To do: Reproduce verbatim the lines of the material below, starting at the line with "(** * What the" and ending at the line with "Definition registered (recipes", both inclusive; skip the rest.

*** Block opens ***

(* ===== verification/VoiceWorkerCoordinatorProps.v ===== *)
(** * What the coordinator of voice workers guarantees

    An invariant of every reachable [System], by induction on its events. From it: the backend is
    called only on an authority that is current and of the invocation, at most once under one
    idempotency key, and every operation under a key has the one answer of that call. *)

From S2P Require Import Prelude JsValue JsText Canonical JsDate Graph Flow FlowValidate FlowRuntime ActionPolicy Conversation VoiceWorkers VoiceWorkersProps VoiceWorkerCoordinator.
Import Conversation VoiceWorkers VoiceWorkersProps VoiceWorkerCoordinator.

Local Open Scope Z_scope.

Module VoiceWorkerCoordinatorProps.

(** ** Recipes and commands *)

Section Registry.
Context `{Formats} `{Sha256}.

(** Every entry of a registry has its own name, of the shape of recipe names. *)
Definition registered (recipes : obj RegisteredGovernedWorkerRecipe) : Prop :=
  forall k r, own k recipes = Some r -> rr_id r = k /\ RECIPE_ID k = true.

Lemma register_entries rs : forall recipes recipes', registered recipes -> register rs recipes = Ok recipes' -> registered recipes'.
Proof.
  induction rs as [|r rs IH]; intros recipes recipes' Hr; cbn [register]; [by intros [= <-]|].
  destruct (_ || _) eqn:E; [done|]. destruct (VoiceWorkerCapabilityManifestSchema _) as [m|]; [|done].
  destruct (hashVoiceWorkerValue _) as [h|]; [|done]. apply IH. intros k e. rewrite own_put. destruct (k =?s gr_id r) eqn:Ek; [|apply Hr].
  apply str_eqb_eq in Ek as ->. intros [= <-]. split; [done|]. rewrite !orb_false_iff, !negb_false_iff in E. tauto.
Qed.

*** Block closes ***
*** Block opens ***

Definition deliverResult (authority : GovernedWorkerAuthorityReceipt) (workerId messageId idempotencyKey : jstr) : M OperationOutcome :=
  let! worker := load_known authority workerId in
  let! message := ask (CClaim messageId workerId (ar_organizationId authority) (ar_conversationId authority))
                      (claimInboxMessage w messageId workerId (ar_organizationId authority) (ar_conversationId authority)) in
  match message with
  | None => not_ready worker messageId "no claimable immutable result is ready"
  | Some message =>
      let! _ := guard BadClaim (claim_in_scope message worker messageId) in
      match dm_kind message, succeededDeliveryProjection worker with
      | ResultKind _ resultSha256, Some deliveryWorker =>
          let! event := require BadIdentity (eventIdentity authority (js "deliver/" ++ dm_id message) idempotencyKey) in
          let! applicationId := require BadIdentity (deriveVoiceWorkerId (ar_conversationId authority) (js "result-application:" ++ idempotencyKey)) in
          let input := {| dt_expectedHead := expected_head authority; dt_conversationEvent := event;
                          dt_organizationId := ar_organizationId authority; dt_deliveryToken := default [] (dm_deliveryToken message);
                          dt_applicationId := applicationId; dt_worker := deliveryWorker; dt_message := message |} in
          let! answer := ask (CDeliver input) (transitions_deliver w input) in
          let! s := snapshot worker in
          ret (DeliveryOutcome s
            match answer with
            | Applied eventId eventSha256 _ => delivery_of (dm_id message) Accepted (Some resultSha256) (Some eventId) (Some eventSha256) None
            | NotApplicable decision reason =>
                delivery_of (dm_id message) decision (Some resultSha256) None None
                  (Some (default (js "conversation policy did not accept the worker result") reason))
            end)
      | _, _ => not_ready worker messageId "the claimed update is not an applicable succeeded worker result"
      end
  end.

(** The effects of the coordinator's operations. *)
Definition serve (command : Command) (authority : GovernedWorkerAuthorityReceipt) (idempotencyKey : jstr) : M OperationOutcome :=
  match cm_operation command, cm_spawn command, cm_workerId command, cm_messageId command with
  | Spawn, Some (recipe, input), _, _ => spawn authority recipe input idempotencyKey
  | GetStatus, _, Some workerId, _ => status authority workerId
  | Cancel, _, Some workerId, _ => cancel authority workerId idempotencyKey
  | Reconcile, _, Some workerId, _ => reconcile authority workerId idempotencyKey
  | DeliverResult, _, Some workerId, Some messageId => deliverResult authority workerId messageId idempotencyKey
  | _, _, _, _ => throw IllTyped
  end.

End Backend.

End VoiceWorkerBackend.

*** Block closes ***

Task answer:
(** * What the coordinator of voice workers guarantees

    An invariant of every reachable [System], by induction on its events. From it: the backend is
    called only on an authority that is current and of the invocation, at most once under one
    idempotency key, and every operation under a key has the one answer of that call. *)

From S2P Require Import Prelude JsValue JsText Canonical JsDate Graph Flow FlowValidate FlowRuntime ActionPolicy Conversation VoiceWorkers VoiceWorkersProps VoiceWorkerCoordinator.
Import Conversation VoiceWorkers VoiceWorkersProps VoiceWorkerCoordinator.

Local Open Scope Z_scope.

Module VoiceWorkerCoordinatorProps.

(** ** Recipes and commands *)

Section Registry.
Context `{Formats} `{Sha256}.

(** Every entry of a registry has its own name, of the shape of recipe names. *)
Definition registered (recipes : obj RegisteredGovernedWorkerRecipe) : Prop :=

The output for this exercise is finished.